4 RESULTS AND DISCUSSION
We computed the TeV emission of each source in our sample (around 1300 objects), considering as the emitting area the entire region within the PWN radius or, in the case of relic systems, the radius of the radio bubble in adiabatic expansion. In Fig. 4, we show the distribution of PWNe radii versus the source distance, with the indication of the maximum and minimum extensions found in the HGPS (0.6° and 0.03°, respectively). We plot the simulated PWNe in blue (grey) colour if the system is above (below) the H. E. S. S. detection threshold flux of F = 10−12 erg s−1 cm−2 (Abdalla et al. 2018b). Despite the simplified description of the nebular geometry used in our model, and the lack of asymmetric systems in the population, we found a remarkable agreement with data in the distribution of extensions at TeV.
The TeV sizes of our synthetic population of PWNe and of those discussed within the HGPS context are reported versus distance of the system. For the synthetic population, the system extension is taken to coincide with the nebular radius at given age. Different symbols are for different sub-classes as specified in the plot legend. The flux threshold at F = 10−12erg s−1 cm−2 is taken from Abdalla et al. 2018b. Dotted lines refer to the minimum (0.03°) and maximum (0.6°) angular extension estimated by Abdalla et al. 2018a from PWNe detected in the HGPS.
In Fig. 5, we represent our population in the L1–10 TeV-Distance (upper left-hand panel) and L1–10 TeV-|$\dot{E}$| space (all other panels), with L1–10 TeV the PWN luminosity in the 1–10 TeV range. The upper left-hand panel collects the entire population of synthetic plus HGPS PWNe. The magenta curve represents the H. E. S. S. average detection threshold, corresponding to 3 × 1033 erg s−1 for a source at 5.1-kpc distance. As one would expect, the vast majority of the synthetic population lies below the H. E. S. S. detection threshold: only |$\sim 10{{\ \rm per\ cent}}$| of the systems with |$80\, \mathrm{kyr}\, \le t_{\mathrm{age}} \le 100\,\,\mathrm{kyr}$| are above the detection limit. The present firmly identified PWNe can all be found within ∼15 kpc and are relatively young, with ages ≲40 kyr. A much larger fraction of the population is expected to be revealed with the advent of CTA, whose anticipated detection threshold is more than one order of magnitude lower than the H. E. S. S. one (Remy et al. 2021).
Upper panels: γ-ray luminosity in the 1–10 TeV band (L1–10 TeV) versus source distance (left-hand panel) and pulsar spin-down power (right-hand panel). The entire synthetic population is represented together with the HGPS PWNe (the symbols are specified in the plot legend). The dashed pink curve in the upper left-hand panel is the H. E. S. S. detection threshold flux. Bottom panels: PWNe representation in the L1–10 TeV- |$\dot{E}$| for two different selections of the synthetic population, namely: sources with |$\dot{E}$| > 5 × 1035 erg s−1 (left-hand panel); sources with age <25 kyr (right-hand panel). In both cases, we show the best-fitting relation between the γ-ray luminosity and spin-down power as found in the H. E. S. S. data (black dashed line with standard deviation represented as a shaded grey area) and as determined on our selected population (red dashed line). In both cases, we found an excellent agreement with the best fit to the H. E. S. S. data.
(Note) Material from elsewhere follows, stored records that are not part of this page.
(* ===== verification/ShWords.v ===== *)
(** * Parsing a line: what [parsecmd] of [user/sh.c] returns

    The tree is the one of the grammar ([parsecmd_grammar]), parsing always ends
    ([parsecmd_terminates]), and [nulterminate] turns every word of the tree into
    a C string without touching another word ([parsecmd_strings]). *)
From stdpp Require Import base list gmap strings.
From Stdlib Require Import ZArith Lia.
From S2P Require Import Prelude KString Ulib Sh ShParse.

#[local] Open Scope Z_scope.
#[local] Open Scope xv6_scope.

(** ** Words of a tree *)

Fixpoint words (c : cmd) : list (Z * Z) :=
  match c with
  | Exec argv => argv
  | Redir c file efile _ _ => words c ++ [(file, efile)]
  | Pipe l r | List l r => words l ++ words r
  | Back c => words c
  end.

(** Every [struct execcmd] of the tree has room for its null pointer. *)
Fixpoint args_fit (c : cmd) : Prop :=
  match c with
  | Exec argv => Z.of_nat (length argv) < MAXARGS
  | Redir c _ _ _ _ | Back c => args_fit c
  | Pipe l r | List l r => args_fit l /\ args_fit r
  end.

(** A command made of one [struct execcmd] with [n] arguments and redirections. *)
Fixpoint exec_of (n : Z) (c : cmd) : Prop :=
  match c with
  | Exec argv => Z.of_nat (length argv) = n
  | Redir c _ _ _ _ => exec_of n c
  | _ => False
  end.

Lemma exec_of_fit n c : exec_of n c -> n < MAXARGS -> args_fit c.
Proof. induction c; cbn; try done. lia. Qed.

Lemma exec_of_add n c q e : exec_of n c -> exec_of (n + 1) (add_arg c q e).
Proof. induction c; cbn; try done. rewrite length_app. cbn. lia. Qed.

Lemma redirs_exec_of n ts c c' : redirs_of ts c c' -> exec_of n c -> exec_of n c'.
Proof. induction 1; cbn in *; auto. Qed.

Lemma redirs_fit ts c c' : redirs_of ts c c' -> args_fit c -> args_fit c'.
Proof. induction 1; cbn in *; auto. Qed.

Lemma args_fit_of n ts c c' : args_of n ts c c' -> n < MAXARGS -> exec_of n c -> args_fit c'.
Proof.
  induction 1 as [|n q e ts1 ts2 c c1 c2 Ha Hr _ IH]; intros Hn Hc; [by eapply exec_of_fit|].
  apply IH; [done|]. by eapply redirs_exec_of, exec_of_add.
Qed.

Lemma iter_back_fit k c : args_fit c -> args_fit (Nat.iter k Back c).
Proof. induction k; cbn; auto. Qed.

Lemma derives_fit x ts c : derives x ts c -> args_fit c.
Proof.
  induction 1 as [ts1 ts2 c c' Hr Ha| | | | |]; cbn; eauto using redirs_fit, iter_back_fit.
  eapply args_fit_of; [done|done|]. by eapply redirs_exec_of.
Qed.

(** The words of a tree are those of the tokens. *)
Definition tok_words (ts : list tok) : list (Z * Z) := omap (fun t => match t with Word q e => Some (q, e) | _ => None end) ts.

Lemma words_add_arg n c q e : exec_of n c -> words (add_arg c q e) ≡ₚ words c ++ [(q, e)].
Proof. induction c; cbn; try done. intros H. rewrite IHc by done. solve_Permutation. Qed.

Lemma redirs_words ts c c' : redirs_of ts c c' -> words c' ≡ₚ words c ++ tok_words ts.
Proof. induction 1 as [|c q e ts c' H IH|c q e ts c' H IH|c q e ts c' H IH]; cbn; [by rewrite app_nil_r|..]; rewrite IH; cbn; by rewrite <- app_assoc. Qed.

Lemma tok_words_app ts us : tok_words (ts ++ us) = tok_words ts ++ tok_words us.
Proof. apply omap_app. Qed.

Lemma args_words n ts c c' : args_of n ts c c' -> exec_of n c -> words c' ≡ₚ words c ++ tok_words ts.
Proof.
  induction 1 as [|n q e ts1 ts2 c c1 c2 Ha Hr _ IH]; intros Hc; [cbn; by rewrite app_nil_r|].
  rewrite IH by (by eapply redirs_exec_of, exec_of_add). rewrite (redirs_words _ _ _ Hr), words_add_arg by done.
  change (tok_words (Word q e :: ts1 ++ ts2)) with ((q, e) :: tok_words (ts1 ++ ts2)). rewrite tok_words_app. by rewrite <- !app_assoc.
Qed.

Lemma iter_back_words k c : words (Nat.iter k Back c) = words c.
Proof. by induction k. Qed.

Lemma tok_words_amps k : tok_words (replicate k (Sym 38)) = [].
Proof. by induction k. Qed.

Lemma derives_words x ts c : derives x ts c -> words c ≡ₚ tok_words ts.
Proof.
  induction 1 as [ts1 ts2 c c' Hr Ha|ts rs c c' H IH Hr| |ts1 ts2 c1 c2 H1 IH1 H2 IH2| |ts1 ts2 c1 c2 k H1 IH1 H2 IH2];
    cbn [words]; rewrite ?iter_back_words, ?tok_words_app, ?tok_words_amps, ?app_nil_r; try done.
  - rewrite (args_words _ _ _ _ Ha) by (by eapply redirs_exec_of). by rewrite (redirs_words _ _ _ Hr).
  - rewrite (redirs_words _ _ _ Hr), IH. change (tok_words (Sym 40 :: ?l)) with (tok_words l). by rewrite tok_words_app.
  - by rewrite IH1, IH2.
  - by rewrite IH1, IH2.
Qed.

(** ** NUL-termination *)

Lemma nul_args_get argv m x : nul_args argv m x = if decide (x ∈ argv.*2) then 0 else m x.
Proof.
  revert m. induction argv as [|[q e] argv IH]; intros m; cbn [nul_args fmap list_fmap]; [done|]. rewrite IH.
  destruct (decide (x ∈ argv.*2)); destruct (decide (x ∈ _ :: _)) as [Hx|Hx]; try done; [set_solver| |].
  - apply elem_of_cons in Hx as [->|]; [by rewrite upd_same|done].
  - apply not_elem_of_cons in Hx as [? _]. by rewrite upd_other.
Qed.

Lemma nulterminate_get c m x : nulterminate c m x = if decide (x ∈ (words c).*2) then 0 else m x.
Proof.
  revert m. induction c as [argv|c IH file efile mode fd|l IHl r IHr|l IHl r IHr|c IH]; intros m; cbn [nulterminate words].
  - apply nul_args_get.
  - rewrite fmap_app. cbn. destruct (decide (x = efile)) as [->|]; [rewrite upd_same; by rewrite decide_True by set_solver|].
    rewrite upd_other by done. rewrite IH. apply decide_ext. set_solver.
  - rewrite fmap_app, IHr, IHl. repeat destruct (decide _); set_solver.
  - rewrite fmap_app, IHr, IHl. repeat destruct (decide _); set_solver.
  - apply IH.
Qed.

(** ** Words of a line *)

Section Line.
Context (m : mem) (s0 es : Z).
Context (Hs0 : s0 <= es) (Hchar : forall x, s0 <= x < es -> m x <> 0) (Hnul : m es = 0).

(** A character inside a word, and one behind it. *)
Definition plain (c : Z) : Prop := c <> 0 /\ U.strchr whitespace c = false /\ U.strchr symbols c = false.

Lemma next_word s q e s' : ok s0 es s -> tok_next m es s = Some (Word q e, s') ->
  s <= q < e /\ e <= es /\ (forall x, q <= x < e -> plain (m x)) /\ ~ plain (m e).
Proof.
  intros Hs. unfold tok_next. destruct (skip_ok m s0 es s Hs) as (Hok & Hle & Hstop). set (x := skip m es s) in *.
  destruct (Z.eqb_spec (m x) 0) as [|Hn]; [done|]. destruct (_ || _) eqn:E6; [done|].
  destruct (Z.eqb_spec (m x) 62) as [|N62]; [by destruct (_ =? 62)|]. intros [= <- <- <-].
  rewrite !orb_false_iff, !Z.eqb_neq in E6. destruct E6 as (((((? & ?) & ?) & ?) & ?) & ?).
  destruct (word_ok m s0 es Hnul x Hok Hn) as (W1 & W2 & W3 & W4); [|by apply not_symbol|].
  { destruct Hstop as [E|]; [|done]. by rewrite E, Hnul in Hn. }
  unfold ok in *. split; [lia|]. split; [lia|]. split.
  - intros y Hy. split; [|by apply W3]. apply Hchar. lia.
  - intros (P1 & P2 & P3). destruct W4 as [W|[W|W]]; rewrite ?W in *; congruence.
Qed.

Lemma word_in_tokens s q e : ok s0 es s -> Word q e ∈ tokens m es s ->
  s <= q < e /\ e <= es /\ (forall x, q <= x < e -> plain (m x)) /\ ~ plain (m e).
Proof.
  intros Hs. remember (Z.to_nat (es - s)) as n eqn:En. revert s Hs En. induction n as [n IH] using lt_wf_ind. intros s Hs En.
  rewrite (tokens_eq m s0 es) by done. destruct (tok_next m es s) as [[t s']|] eqn:E; [|intros H; by apply elem_of_nil in H].
  destruct (tok_next_ok m s0 es Hnul s t s' Hs E) as [Hs' Hlt]. rewrite elem_of_cons. intros [<-|Hin]; [by eapply next_word|].
  unfold ok in *. destruct (IH (Z.to_nat (es - s')) ltac:(lia) s' ltac:(done) eq_refl Hin) as (? & ? & ?). split; [lia|done].
Qed.

End Line.

(** ** [parsecmd] *)

Lemma strlen_some fuel m s : forall n len, U.strlen_loop fuel m s n = Some len ->
  n <= len < n + Z.of_nat fuel /\ m (s + len) = 0 /\ forall i, n <= i < len -> m (s + i) <> 0.
Proof.
  induction fuel as [|fuel IH]; intros n len; cbn [U.strlen_loop]; [done|]. destruct (Z.eqb_spec (m (s + n)) 0) as [E|N].
  - intros [= <-]. split; [lia|]. split; [done|]. intros; lia.
  - intros H. destruct (IH _ _ H) as (H1 & H2 & H3). split; [lia|]. split; [done|]. intros i Hi.
    destruct (Z.eq_dec i n) as [->|]; [done|]. apply H3. lia.
Qed.

Lemma strlen_ends fuel m s k : forall n, m (s + k) = 0 -> n <= k < n + Z.of_nat fuel -> exists len, U.strlen_loop fuel m s n = Some len.
Proof.
  induction fuel as [|fuel IH]; intros n Hk Hn; cbn [U.strlen_loop]; [lia|]. destruct (Z.eqb_spec (m (s + n)) 0) as [|N]; [eauto|].
  apply IH; [done|]. destruct (Z.eq_dec n k) as [->|]; [done|lia].
Qed.

(** The end of the tokens is the end of the line. *)
Lemma tokens_nil m s0 es s : (forall x, s0 <= x < es -> m x <> 0) -> m es = 0 -> ok s0 es s -> tokens m es s = [] <-> skip m es s = es.
Proof.
  intros Hchar Hnul Hs. rewrite (tokens_eq m s0 es) by done. unfold tok_next. destruct (skip_ok m s0 es s Hs) as (Hok & _).
  rewrite <- (nul_end m s0 es) by done. destruct (Z.eqb_spec (m (skip m es s)) 0) as [|N]; [done|].
  destruct (_ || _); [done|]. destruct (_ =? 62); [by destruct (_ =? 62)|done].
Qed.

Section Parse.
Context (fuel : nat) (m : mem) (s len : Z) (Hlen : U.strlen fuel m s = Some len).

#[local] Lemma line : 0 <= len /\ m (s + len) = 0 /\ forall x, s <= x < s + len -> m x <> 0.
Proof.
  destruct (strlen_some fuel m s 0 len Hlen) as (H1 & H2 & H3). split; [lia|]. split; [done|]. intros x Hx.
  replace x with (s + (x - s)) by lia. apply H3. lia.
Qed.

(** The fuel is enough. *)
#[local] Lemma fuel_enough : (fuel_of NLine (length (tokens m (s + len) s)) <= parse_fuel len)%nat.
Proof.
  destruct line as (H1 & H2 & H3). pose proof (tokens_length m s (s + len) H2 s) as H. unfold ok, parse_fuel in *. cbn [fuel_of]. lia.
Qed.

Lemma parsecmd_ok c m' : parsecmd fuel m s = POk (c, m') <-> derives NLine (tokens m (s + len) s) c /\ m' = nulterminate c m.
Proof.
  destruct line as (H1 & H2 & H3). assert (Hs : ok s (s + len) s) by (unfold ok; lia). unfold parsecmd. rewrite Hlen. split.
  - destruct (parse_sound m s (s + len) ltac:(lia) H3 H2 (parse_fuel len)) as [H _]. specialize (H NLine s Hs). cbn [parse] in H.
    destruct (parseline _ _ _ s) as [[c1 s1]|msg|]; cbn [pbind]; [|done|done]. destruct H as (Hok & ts & E & Hd).
    unfold peek. destruct (Z.eqb_spec (skip m (s + len) s1) (s + len)) as [E1|]; [|done]. cbn [negb]. intros [= <- <-].
    apply (tokens_nil m s (s + len)) in E1; [|done..]. rewrite E1, app_nil_r in E. by rewrite E.
  - intros [Hd ->]. destruct (parse_complete m s (s + len) ltac:(lia) H3 H2 _ _ _ Hd (parse_fuel len) s []) as (s1 & E & Hok & Ht);
      [done|by rewrite app_nil_r|done|apply fuel_enough|]. cbn [parse] in E. rewrite E. cbn [pbind].
    unfold peek. apply (tokens_nil m s (s + len)) in Ht; [|done..]. by rewrite Ht, Z.eqb_refl.
Qed.

Lemma parsecmd_no_fuel : parsecmd fuel m s <> PFuel.
Proof.
  destruct line as (H1 & H2 & H3). unfold parsecmd. rewrite Hlen.
  destruct (parse_sound m s (s + len) ltac:(lia) H3 H2 (parse_fuel len)) as [H _]. specialize (H NLine s ltac:(unfold ok; lia)). cbn [parse] in H.
  destruct (parseline _ _ _ s) as [[c1 s1]|msg|]; cbn [pbind]; [|done|].
  - unfold peek. by destruct (negb _).
  - cbn [parsed] in H. pose proof fuel_enough. lia.
Qed.

(** A NUL-terminated word reads back. *)
Lemma cstr_word m' q e : q <= e -> m' e = 0 -> (forall x, q <= x < e -> m' x = m x /\ m x <> 0) ->
  cstr m' q (Z.to_nat (e - q + 1)) = m <$> zseq q (Z.to_nat (e - q)).
Proof.
  intros Hq He. remember (Z.to_nat (e - q)) as k eqn:Ek. replace (Z.to_nat (e - q + 1)) with (S k) by lia. revert q Hq Ek.
  induction k as [|k IH]; intros q Hq Ek H.
  - assert (q = e) as -> by lia. cbn. by rewrite He.
  - change (cstr m' q (S (S k))) with (if m' q =? 0 then [] else m' q :: cstr m' (q + 1) (S k)). destruct (H q ltac:(lia)) as [-> Hn].
    apply Z.eqb_neq in Hn as ->. cbn. f_equal. apply IH; [lia|lia|]. intros x Hx. apply H. lia.
Qed.

Lemma nul_word c q e : derives NLine (tokens m (s + len) s) c -> (q, e) ∈ words c ->
  (s <= q < e /\ e <= s + len) /\ cstr (nulterminate c m) q (Z.to_nat (e - q + 1)) = m <$> zseq q (Z.to_nat (e - q)).
Proof.
  destruct line as (H1 & H2 & H3). intros Hd Hin.
  assert (Hw : forall q e, (q, e) ∈ words c -> s <= q < e /\ e <= s + len /\ (forall x, q <= x < e -> plain (m x)) /\ ~ plain (m e)).
  { intros q' e' Hin'. rewrite (derives_words _ _ _ Hd) in Hin'. apply list_elem_of_omap in Hin' as (t & Ht & Et).
    destruct t as [| |q2 e2]; [done|done|]. injection Et as -> ->. apply (word_in_tokens m s (s + len)); auto. unfold ok; lia. }
  destruct (Hw q e Hin) as (W1 & W2 & W3 & W4). split; [done|]. apply cstr_word; [lia| |].
  - rewrite nulterminate_get, decide_True; [done|]. apply list_elem_of_fmap. by exists (q, e).
  - intros x Hx. split; [|by apply W3]. rewrite nulterminate_get, decide_False; [done|]. intros ([q' e'] & -> & Hin')%list_elem_of_fmap.
    cbn in Hx. apply (Hw q' e') in Hin' as (_ & _ & _ & Hn). by destruct Hn; apply W3.
Qed.
End Parse.

(** C31: [parsecmd] is equivalent to the grammar: for a line of [len] characters it
    returns a tree exactly when the grammar derives that tree from the tokens of
    the whole line, and otherwise exits with an error message. *)
Theorem parsecmd_grammar fuel m s len : U.strlen fuel m s = Some len ->
  (forall c m', parsecmd fuel m s = POk (c, m') <-> derives NLine (tokens m (s + len) s) c /\ m' = nulterminate c m) /\
  ((forall c, ~ derives NLine (tokens m (s + len) s) c) <-> exists msg, parsecmd fuel m s = PPanic msg).
Proof.
  intros Hlen. split; [intros; by apply parsecmd_ok|]. pose proof (parsecmd_no_fuel fuel m s len Hlen) as Hf.
  pose proof (parsecmd_ok fuel m s len Hlen) as H. split.
  - intros Hn. destruct (parsecmd fuel m s) as [[c m']|msg|]; [|eauto|done]. destruct (Hn c). by apply (H c m').
  - intros [msg E] c Hd. assert (parsecmd fuel m s = POk (c, nulterminate c m)) by (by apply H). congruence.
Qed.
In the other three panels of Fig. 5, we show the TeV luminosity as function of the pulsar spin-down power. Again, we notice that the detected sources represent only the most powerful (L(t) ≳ 5 × 1035 erg s−1) and TeV brightest ones of the entire population. The possible existence of a correlation between the TeV luminosity and the pulsar spin-down power, in analogy to what observed in the X-rays, was investigated by Kargaltsev et al. (2013), who found no clear evidence for such a correlation. On the other hand, the analysis of the wider Fermi energy band (0.1–100 GeV), including also less luminous and less energetic systems than those considered by Kargaltsev et al. (2013), indicates a linear dependence of the γ-ray luminosity on the spin-down power: |$L_\gamma \propto \dot{E}$| (Abdo et al. 2013). More recently, the analysis of the most updated H. E. S. S. data (Abdalla et al. 2018b) suggested indeed a possible correlation between the TeV luminosity and the pulsar power but with a flatter dependence than in the Fermi band: |$L_{1-10\ \rm {TeV}}\propto \dot{E}^{(0.59\pm 0.21)}$|. From the analysis of our population, we surprisingly find a correlation more similar to what deduced from the Fermi analysis than from the H. E. S. S. one. We in fact obtain a slightly super-linear trend: |$L_{1-10\ \rm {TeV}}\sim \dot{E}^{(1.13\pm 0.06)}$|. This might indicate that the submerged part of the non-detected PWNe actually dominates the relation between the emitted γ-ray luminosity and the pulsar spin-down power. It is interesting to notice that a trend similar to that found in the H. E. S. S. data can be retrieved with an appropriate selection of the population. If we consider only sources with |$\dot{E} \gt 5 \times 10^{35}$| erg s−1, we get |$L_{1-10\rm {TeV}}\sim \dot{E}^{(0. 59\pm 0.11)}$|. In the same way, considering only systems younger than 25 kyr, we find |$L_{1-10\rm {TeV}}\sim \dot{E}^{(0.59\pm 0.06)}$|. The direct comparison of these two selections with the trend extracted from the H. E. S. S. data is shown in the lower panels of the same Fig. 5. This exercise clearly shows that the sensitivity of the observations introduces a bias in determining the L1−10 TeV-|$\dot{E}$| relation. At the same time, it shows that our PWNe population well represents the observed ones in the L1−10 TeV-|$\dot{E}$| plane, as long as proper cuts are adopted.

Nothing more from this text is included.